Mission-critical only
Evaluate the meetings you attend and make an objective analysis about the ones you are truly mission-critical to. Do you find yourself going to a regular, non-critical update meeting? If you’re dealing with meetings where you are regularly asked to make decisions on the big objectives for the company, then yes, mission critical. Make your list and then
circle all the ones that aren’t mission critical to prepare for the next step.
Communicate one-on-one
Once you have identified the meetings you want to excuse yourself from, schedule some private conversations with the leaders and organizers of those meetings to communicate with them why you no longer can attend the meeting.
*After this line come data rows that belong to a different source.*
(** C3 (amended).  For every offset [o] of a byte of the document, the
    conversion to a protocol position returns, and when the bytes of [o]'s
    line before [o] are all ASCII, converting that position back yields the
    position of [o] again. *)
Theorem C3_roundtrip_ascii_prefix (b : positive) (content : list byte) (o : Z) :
  0 <= o < len content ->
  (exists p, lsp.toProtocolPosition (token.fileOf b content) (Z.pos b + o) = Some p) /\
  (forall p,
      lsp.toProtocolPosition (token.fileOf b content) (Z.pos b + o) = Some p ->
      (forall k, o - protocol.Character p <= k < o ->
                 ascii (nth (Z.to_nat k) content x00)) ->
      lsp.fromProtocolPosition (source.fileOf b content) p = Some (Z.pos b + o)).
Proof.
  intros Ho.
  destruct (offset_decompose content o Ho) as (ls & l1 & x & l2 & Hls & Hl1 & -> & ->).
  pose proof (toProtocolPosition_line b ls l1 x l2 Hls Hl1) as Hto.
  split; [eexists; exact Hto|].
  intros p Hp Hascii. rewrite Hto in Hp. injection Hp as <-.
  cbn [protocol.Character] in Hascii.
  assert (HF : Forall ascii l1).
  { apply Forall_nth. intros i d Hi.
    specialize (Hascii (len (joinLines ls) + Z.of_nat i)).
    replace (Z.to_nat (len (joinLines ls) + Z.of_nat i))
      with (length (joinLines ls) + i)%nat in Hascii by (unfold len; lia).
    rewrite app_nth2_plus, app_nth1 in Hascii by exact Hi.
    rewrite (nth_indep l1 d x00 Hi). apply Hascii. unfold len. lia. }
  rewrite fromProtocolPosition_line; [|assumption | destruct l1; discriminate].
  destruct (window_prefix l1 x l2 Hl1) as [w2 ->].
  pose proof (scan_ascii_prefix l1 x w2 HF (S (length (l1 ++ x :: w2))) 0 0
                ltac:(lia)) as Hs.
  rewrite !Z.add_0_l in Hs. rewrite Hs. f_equal. lia.
Qed.

Lemma C3_roundtrip_witness :
  lsp.fromProtocolPosition (source.fileOf 1 doc_ascii) (protocol.mkPosition 1 1)
  = Some (1 + 5).
Proof.
  assert (Ho : 0 <= 5 < len doc_ascii) by (unfold len; cbn; lia).
  destruct (C3_roundtrip_ascii_prefix 1 doc_ascii 5 Ho) as [_ Hback].
  apply (Hback (protocol.mkPosition 1 1)); [reflexivity|].
  cbn [protocol.Character]. intros k Hk.
  assert (Ek : k = 4) by lia. subst k. reflexivity.
Defined.

(** C5.  On a non-empty document [lineStart] of line 1 is the position of
    offset 0.  A line number beyond the line count of the file yields
    [NoPos], which is no position of an offset of the file: a valid [Pos] is
    at least the base of its file, and a base is at least 1. *)
Theorem C5_lineStart_bounds (b : positive) (content : list byte) :
  (content <> [] ->
   lsp.lineStart (source.fileOf b content) 1
   = token.FilePos (token.fileOf b content) 0) /\
  (forall line,
      token.LineCount (token.fileOf b content) < line ->
      lsp.lineStart (source.fileOf b content) line = Some token.NoPos) /\
  token.IsValid token.NoPos = false /\
  (forall o, 0 <= o ->
             token.FilePos (token.fileOf b content) o <> Some token.NoPos).
Proof.
  split; [|split; [|split]].
  - intros Hne. pose proof (lineStart_line b [] content (Forall_nil _) Hne) as H.
    cbn [joinLines map concat app] in H. rewrite len_nil in H.
    change (0 + 1) with 1 in H. rewrite H.
    rewrite FilePos_in by (cbn [token.fileOf token.size]; apply len_nonneg).
    reflexivity.
  - intros line Hline. apply lineStart_beyond, Hline.
  - reflexivity.
  - intros o Ho. unfold token.FilePos, token.NoPos.
    destruct (_ <? o); [discriminate|]. intros H.
    assert (H' : token.Base (token.fileOf b content) + o = 0) by congruence.
    pose proof (Base_pos (token.fileOf b content)). lia.
Qed.

Lemma C5_lineStart_witness :
  lsp.lineStart (source.fileOf 1 doc_ascii) 1 = Some 1 /\
  lsp.lineStart (source.fileOf 1 doc_ascii) 3 = Some token.NoPos.
Proof.
  destruct (C5_lineStart_bounds 1 doc_ascii) as (H1 & H2 & _).
  split.
  - rewrite H1 by discriminate. reflexivity.
  - apply H2. vm_compute. reflexivity.
Defined.



(** C7, as stated, fails.  The range whose two ends are the sentinel
    position (-1, -1) has an end with a negative line, and it is taken by the
    first case of the switch, [r.End == r.Start]: the end becomes the
    converted start, which is -1 and not [NoPos]. *)
Lemma C7_counterexample :
  protocol.Line (protocol.End (protocol.mkRange (protocol.mkPosition (-1) (-1))
                                                (protocol.mkPosition (-1) (-1)))) < 0 /\
  lsp.fromProtocolRange (source.fileOf 1 doc_ascii)
    (protocol.mkRange (protocol.mkPosition (-1) (-1)) (protocol.mkPosition (-1) (-1)))
  = Some (source.mkRange (-1) (-1)) /\
  -1 <> token.NoPos /\
  token.IsValid (-1) = true.
Proof.
  split; [cbn; lia|]. split; [reflexivity|]. split; [discriminate | reflexivity].
Qed.

(** C7 (amended).  For every protocol range whose end has a negative line and
    differs from its start, the conversion returns, with the converted start
    and with [NoPos] as its end: the absent position, not valid, and not the
    position of byte offset 0. *)
Theorem C7_open_end (b : positive) (content : list byte) (r : protocol.Range) :
  protocol.Line (protocol.End r) < 0 ->
  protocol.End r <> protocol.Start r ->
  exists start,
    lsp.fromProtocolPosition (source.fileOf b content) (protocol.Start r) = Some start /\
    lsp.fromProtocolRange (source.fileOf b content) r
    = Some (source.mkRange start token.NoPos) /\
    token.IsValid token.NoPos = false /\
    token.FilePos (token.fileOf b content) 0 <> Some token.NoPos.
Proof.
  intros Hneg Hdiff.
  destruct (fromProtocolPosition_total b content (protocol.Start r)) as [start Hstart].
  exists start. split; [exact Hstart|]. split; [|split; [reflexivity|]].
  - unfold lsp.fromProtocolRange, lsp.fromProtocolRangeC, lsp.fromProtocolPositionC.
    rewrite Hstart.
    destruct (protocol.Position_eqb (protocol.End r) (protocol.Start r)) eqn:E.
    { apply Position_eqb_eq in E. contradiction. }
    destruct (protocol.Line (protocol.End r) <? 0) eqn:E2;
      [reflexivity | apply Z.ltb_ge in E2; lia].
  - rewrite FilePos_in by (cbn [token.fileOf token.size]; apply len_nonneg).
    unfold token.NoPos. pose proof (Base_pos (token.fileOf b content)).
    intros Heq. assert (token.Base (token.fileOf b content) + 0 = 0) by congruence. lia.
Qed.

Lemma C7_open_end_witness :
  exists start,
    lsp.fromProtocolPosition (source.fileOf 1 doc_ascii) (protocol.mkPosition 0 1)
    = Some start /\
    lsp.fromProtocolRange (source.fileOf 1 doc_ascii)
      (protocol.mkRange (protocol.mkPosition 0 1) (protocol.mkPosition (-1) (-1)))
    = Some (source.mkRange start token.NoPos) /\
    token.IsValid token.NoPos = false /\
    token.FilePos (token.fileOf 1 doc_ascii) 0 <> Some token.NoPos.
Proof.
  apply (C7_open_end 1 doc_ascii
           (protocol.mkRange (protocol.mkPosition 0 1) (protocol.mkPosition (-1) (-1)))).
  - cbn. lia.
  - cbn. discriminate.
Defined.

(** C8.  For two offsets [o1 < o2] of a file, both conversions to a protocol
    position return, and when they yield the same line the character of the
    first is at most the character of the second. *)
Theorem C8_character_monotone (tok : token.File) (o1 o2 : Z) :
  0 <= o1 -> o1 < o2 -> o2 <= token.Size tok ->
  exists p1 p2,
    lsp.toProtocolPosition tok (token.Base tok + o1) = Some p1 /\
    lsp.toProtocolPosition tok (token.Base tok + o2) = Some p2 /\
    (protocol.Line p1 = protocol.Line p2 ->
     protocol.Character p1 <= protocol.Character p2).
Proof.
  intros H1 H12 H2. unfold token.Size in H2. pose proof (Base_pos tok) as Hb.
  destruct (FilePosition_in tok o1 ltac:(lia)) as (q1 & Hq1 & HL1 & HC1 & HD1).
  destruct (FilePosition_in tok o2 ltac:(lia)) as (q2 & Hq2 & HL2 & HC2 & HD2).
  exists (protocol.mkPosition (token.Line q1 - 1) (token.Column q1 - 1)),
         (protocol.mkPosition (token.Line q2 - 1) (token.Column q2 - 1)).
  unfold lsp.toProtocolPosition, token.IsValid, token.NoPos.
  destruct (token.Base tok + o1 =? 0) eqn:E1; [apply Z.eqb_eq in E1; lia|].
  destruct (token.Base tok + o2 =? 0) eqn:E2; [apply Z.eqb_eq in E2; lia|].
  cbn [negb]. rewrite Hq1, Hq2. split; [reflexivity|]. split; [reflexivity|].
  cbn [protocol.Line protocol.Character]. intros HL.
  assert (Hs : token.searchInts (token.lines tok) o1
               = token.searchInts (token.lines tok) o2) by lia.
  destruct (Z.le_gt_cases 0 (token.searchInts (token.lines tok) o2)) as [Hi|Hi].
  - rewrite HC1, HC2 by lia. rewrite Hs. lia.
  - rewrite HD1, HD2 by lia. lia.
Qed.

Lemma C8_character_witness :
  exists p1 p2,
    lsp.toProtocolPosition (token.fileOf 1 doc_ascii) (1 + 4) = Some p1 /\
    lsp.toProtocolPosition (token.fileOf 1 doc_ascii) (1 + 6) = Some p2 /\
    (protocol.Line p1 = protocol.Line p2 ->
     protocol.Character p1 <= protocol.Character p2).
Proof.
  apply (C8_character_monotone (token.fileOf 1 doc_ascii) 4 6).
  - lia.
  - lia.
  - vm_compute. discriminate.
Defined.

(** C9.  For every protocol range whose end equals its start, the conversion
    returns a range whose end is its start, the conversion of the start, and
    it makes one position conversion, hence one column scan, in all. *)
Theorem C9_cursor_range (b : positive) (content : list byte) (r : protocol.Range) :
  protocol.End r = protocol.Start r ->
  exists start,
    lsp.fromProtocolPosition (source.fileOf b content) (protocol.Start r) = Some start /\
    lsp.fromProtocolRangeC (source.fileOf b content) r
    = Some (source.mkRange start start, 1%nat) /\
    lsp.fromProtocolRange (source.fileOf b content) r
    = Some (source.mkRange start start).
Proof.
  intros Heq.
  destruct (fromProtocolPosition_total b content (protocol.Start r)) as [start Hstart].
  exists start. split; [exact Hstart|].
  assert (HC : lsp.fromProtocolRangeC (source.fileOf b content) r
               = Some (source.mkRange start start, 1%nat)).
  { unfold lsp.fromProtocolRangeC, lsp.fromProtocolPositionC. rewrite Hstart.
    apply Position_eqb_eq in Heq. rewrite Heq. reflexivity. }
  split; [exact HC|]. unfold lsp.fromProtocolRange. rewrite HC. reflexivity.
Qed.

Lemma C9_cursor_range_witness :
  exists start,
    lsp.fromProtocolPosition (source.fileOf 1 doc_ascii) (protocol.mkPosition 1 1)
    = Some start /\
    lsp.fromProtocolRangeC (source.fileOf 1 doc_ascii)
      (protocol.mkRange (protocol.mkPosition 1 1) (protocol.mkPosition 1 1))
    = Some (source.mkRange start start, 1%nat) /\
    lsp.fromProtocolRange (source.fileOf 1 doc_ascii)
      (protocol.mkRange (protocol.mkPosition 1 1) (protocol.mkPosition 1 1))
    = Some (source.mkRange start start).
Proof.
  apply (C9_cursor_range 1 doc_ascii
           (protocol.mkRange (protocol.mkPosition 1 1) (protocol.mkPosition 1 1))).
  reflexivity.
Defined.

(** For contrast with C9: a range with two different ends, the second on a
    non-negative line, costs two position conversions. *)
Lemma fromProtocolRangeC_two_conversions
      (b : positive) (content : list byte) (r : protocol.Range) :
  protocol.End r <> protocol.Start r ->
  0 <= protocol.Line (protocol.End r) ->
  exists rg, lsp.fromProtocolRangeC (source.fileOf b content) r = Some (rg, 2%nat).
Proof.
  intros Hdiff Hline.
  destruct (fromProtocolPosition_total b content (protocol.Start r)) as [s Hs].
  destruct (fromProtocolPosition_total b content (protocol.End r)) as [e He].
  unfold lsp.fromProtocolRangeC, lsp.fromProtocolPositionC. rewrite Hs.
  destruct (protocol.Position_eqb (protocol.End r) (protocol.Start r)) eqn:E.
  { apply Position_eqb_eq in E. contradiction. }
  destruct (protocol.Line (protocol.End r) <? 0) eqn:E2; [apply Z.ltb_lt in E2; lia|].
  rewrite He. eexists. reflexivity.
Qed.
The key is to communicate that you still value the need for the meeting, and that you trust this leader to continue moving forward. You also need to make it clear that you remain
available to attend the meeting in the future on an ad-hoc basis when needed.
Jim Schleckser, Inc.
Group communications
Once you have established your exit plan with the leader of the meeting, your last step is to do something similar with the other attendees. Again, what you want to avoid is sending the message that this meeting isn’t important. Send the clear message in your final appearance about why you’re not attending the meeting going forward, that you appreciate all the work that everyone is doing, that the meeting itself remains important to continue, and that the leaders of the
meeting have your full authority and trust.